= What the task asks =
Both the line with "(** ** The interface" and the line with "change (parsed_records py_float" in the records below must appear in the output, along with every line between them, exactly and with nothing added.

Top of Provided material

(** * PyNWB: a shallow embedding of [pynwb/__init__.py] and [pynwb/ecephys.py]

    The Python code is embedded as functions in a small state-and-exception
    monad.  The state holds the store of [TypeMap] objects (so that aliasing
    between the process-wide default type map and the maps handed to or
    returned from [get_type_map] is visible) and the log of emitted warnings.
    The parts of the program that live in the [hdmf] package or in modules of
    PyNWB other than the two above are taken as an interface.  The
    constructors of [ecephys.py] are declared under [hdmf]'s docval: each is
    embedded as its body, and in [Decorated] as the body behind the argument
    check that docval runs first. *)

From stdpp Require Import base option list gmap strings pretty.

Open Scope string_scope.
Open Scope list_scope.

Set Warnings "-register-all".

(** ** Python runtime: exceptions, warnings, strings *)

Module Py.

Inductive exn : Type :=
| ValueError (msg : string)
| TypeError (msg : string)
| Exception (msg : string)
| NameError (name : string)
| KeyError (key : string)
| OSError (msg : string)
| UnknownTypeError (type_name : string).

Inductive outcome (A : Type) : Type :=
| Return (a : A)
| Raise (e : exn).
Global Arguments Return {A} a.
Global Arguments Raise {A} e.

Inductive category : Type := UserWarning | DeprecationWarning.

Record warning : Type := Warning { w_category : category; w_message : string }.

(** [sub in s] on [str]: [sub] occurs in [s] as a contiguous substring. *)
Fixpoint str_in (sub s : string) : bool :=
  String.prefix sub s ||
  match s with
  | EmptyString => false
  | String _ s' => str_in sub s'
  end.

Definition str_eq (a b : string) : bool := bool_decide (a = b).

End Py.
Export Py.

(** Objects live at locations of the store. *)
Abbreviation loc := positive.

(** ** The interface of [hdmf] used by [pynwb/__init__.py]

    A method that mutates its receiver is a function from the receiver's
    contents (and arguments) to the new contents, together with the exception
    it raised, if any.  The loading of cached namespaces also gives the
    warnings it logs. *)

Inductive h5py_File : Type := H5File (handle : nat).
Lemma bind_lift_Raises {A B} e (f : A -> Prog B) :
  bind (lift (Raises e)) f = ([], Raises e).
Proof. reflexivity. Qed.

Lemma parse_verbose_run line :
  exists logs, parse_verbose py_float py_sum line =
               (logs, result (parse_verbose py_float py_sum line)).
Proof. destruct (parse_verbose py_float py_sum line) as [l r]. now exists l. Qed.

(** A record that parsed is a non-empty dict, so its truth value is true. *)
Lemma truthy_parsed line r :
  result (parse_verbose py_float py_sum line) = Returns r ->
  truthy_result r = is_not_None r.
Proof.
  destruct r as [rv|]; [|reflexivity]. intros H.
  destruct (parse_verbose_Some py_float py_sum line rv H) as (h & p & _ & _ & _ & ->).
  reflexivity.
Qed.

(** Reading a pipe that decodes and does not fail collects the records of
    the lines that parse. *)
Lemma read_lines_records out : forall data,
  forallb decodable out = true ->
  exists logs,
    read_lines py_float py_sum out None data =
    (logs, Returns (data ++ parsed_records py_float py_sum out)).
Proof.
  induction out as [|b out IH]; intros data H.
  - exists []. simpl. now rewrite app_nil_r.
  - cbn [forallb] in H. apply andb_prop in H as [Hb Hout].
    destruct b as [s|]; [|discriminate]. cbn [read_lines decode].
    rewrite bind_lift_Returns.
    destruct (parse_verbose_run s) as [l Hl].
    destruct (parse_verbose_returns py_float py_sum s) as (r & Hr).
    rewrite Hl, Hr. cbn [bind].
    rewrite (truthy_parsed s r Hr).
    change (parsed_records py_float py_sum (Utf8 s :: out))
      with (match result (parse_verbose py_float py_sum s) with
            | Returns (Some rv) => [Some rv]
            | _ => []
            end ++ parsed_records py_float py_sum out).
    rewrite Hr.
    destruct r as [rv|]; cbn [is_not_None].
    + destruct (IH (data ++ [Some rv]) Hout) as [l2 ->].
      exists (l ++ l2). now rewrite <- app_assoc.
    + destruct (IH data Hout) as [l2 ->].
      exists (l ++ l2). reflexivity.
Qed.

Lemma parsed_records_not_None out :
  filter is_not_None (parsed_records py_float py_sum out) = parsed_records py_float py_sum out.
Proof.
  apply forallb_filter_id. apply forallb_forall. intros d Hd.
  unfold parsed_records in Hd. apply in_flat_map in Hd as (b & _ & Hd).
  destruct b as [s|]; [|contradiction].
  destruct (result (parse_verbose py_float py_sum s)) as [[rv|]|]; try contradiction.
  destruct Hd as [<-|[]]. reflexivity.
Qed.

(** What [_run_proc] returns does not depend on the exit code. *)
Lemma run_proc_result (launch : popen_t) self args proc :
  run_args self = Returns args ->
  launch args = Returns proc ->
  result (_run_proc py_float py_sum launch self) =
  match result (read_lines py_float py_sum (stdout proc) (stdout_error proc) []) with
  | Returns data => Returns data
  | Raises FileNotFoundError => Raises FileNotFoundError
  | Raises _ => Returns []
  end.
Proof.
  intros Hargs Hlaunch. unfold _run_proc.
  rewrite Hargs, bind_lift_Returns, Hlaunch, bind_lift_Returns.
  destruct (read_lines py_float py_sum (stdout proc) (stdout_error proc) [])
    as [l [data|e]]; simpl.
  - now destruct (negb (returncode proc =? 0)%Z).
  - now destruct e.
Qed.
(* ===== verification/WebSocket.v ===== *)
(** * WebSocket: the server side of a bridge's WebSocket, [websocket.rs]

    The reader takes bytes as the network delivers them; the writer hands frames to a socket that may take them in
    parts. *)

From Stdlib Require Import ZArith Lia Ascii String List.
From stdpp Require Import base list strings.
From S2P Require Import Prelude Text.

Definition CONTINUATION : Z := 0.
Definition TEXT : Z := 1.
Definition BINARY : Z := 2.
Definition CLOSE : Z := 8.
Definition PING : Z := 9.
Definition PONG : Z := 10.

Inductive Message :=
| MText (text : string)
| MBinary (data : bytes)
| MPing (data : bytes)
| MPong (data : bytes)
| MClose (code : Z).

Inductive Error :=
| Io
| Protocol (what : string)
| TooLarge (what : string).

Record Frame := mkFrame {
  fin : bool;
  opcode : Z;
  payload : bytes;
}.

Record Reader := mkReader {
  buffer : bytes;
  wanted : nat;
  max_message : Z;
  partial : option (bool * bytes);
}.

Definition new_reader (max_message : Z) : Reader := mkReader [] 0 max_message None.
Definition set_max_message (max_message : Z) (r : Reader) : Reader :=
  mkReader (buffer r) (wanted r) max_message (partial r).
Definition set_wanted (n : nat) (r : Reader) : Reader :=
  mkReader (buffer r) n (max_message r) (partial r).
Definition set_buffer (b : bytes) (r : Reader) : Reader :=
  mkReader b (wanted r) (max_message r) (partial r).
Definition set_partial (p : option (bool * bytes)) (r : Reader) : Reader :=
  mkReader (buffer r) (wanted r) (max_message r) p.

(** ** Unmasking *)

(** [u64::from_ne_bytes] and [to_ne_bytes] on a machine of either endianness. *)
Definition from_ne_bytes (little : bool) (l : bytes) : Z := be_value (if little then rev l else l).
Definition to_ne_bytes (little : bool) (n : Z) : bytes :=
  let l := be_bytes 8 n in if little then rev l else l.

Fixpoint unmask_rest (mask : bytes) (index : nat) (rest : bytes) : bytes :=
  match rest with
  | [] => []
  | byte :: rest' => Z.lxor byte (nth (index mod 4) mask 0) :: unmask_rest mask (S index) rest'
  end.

Bottom of Provided material

= Response to the exercise =
(** ** The interface of [hdmf] used by [pynwb/__init__.py]

    A method that mutates its receiver is a function from the receiver's
    contents (and arguments) to the new contents, together with the exception
    it raised, if any.  The loading of cached namespaces also gives the
    warnings it logs. *)

Inductive h5py_File : Type := H5File (handle : nat).
Lemma bind_lift_Raises {A B} e (f : A -> Prog B) :
  bind (lift (Raises e)) f = ([], Raises e).
Proof. reflexivity. Qed.

Lemma parse_verbose_run line :
  exists logs, parse_verbose py_float py_sum line =
               (logs, result (parse_verbose py_float py_sum line)).
Proof. destruct (parse_verbose py_float py_sum line) as [l r]. now exists l. Qed.

(** A record that parsed is a non-empty dict, so its truth value is true. *)
Lemma truthy_parsed line r :
  result (parse_verbose py_float py_sum line) = Returns r ->
  truthy_result r = is_not_None r.
Proof.
  destruct r as [rv|]; [|reflexivity]. intros H.
  destruct (parse_verbose_Some py_float py_sum line rv H) as (h & p & _ & _ & _ & ->).
  reflexivity.
Qed.

(** Reading a pipe that decodes and does not fail collects the records of
    the lines that parse. *)
Lemma read_lines_records out : forall data,
  forallb decodable out = true ->
  exists logs,
    read_lines py_float py_sum out None data =
    (logs, Returns (data ++ parsed_records py_float py_sum out)).
Proof.
  induction out as [|b out IH]; intros data H.
  - exists []. simpl. now rewrite app_nil_r.
  - cbn [forallb] in H. apply andb_prop in H as [Hb Hout].
    destruct b as [s|]; [|discriminate]. cbn [read_lines decode].
    rewrite bind_lift_Returns.
    destruct (parse_verbose_run s) as [l Hl].
    destruct (parse_verbose_returns py_float py_sum s) as (r & Hr).
    rewrite Hl, Hr. cbn [bind].
    rewrite (truthy_parsed s r Hr).
    change (parsed_records py_float py_sum (Utf8 s :: out))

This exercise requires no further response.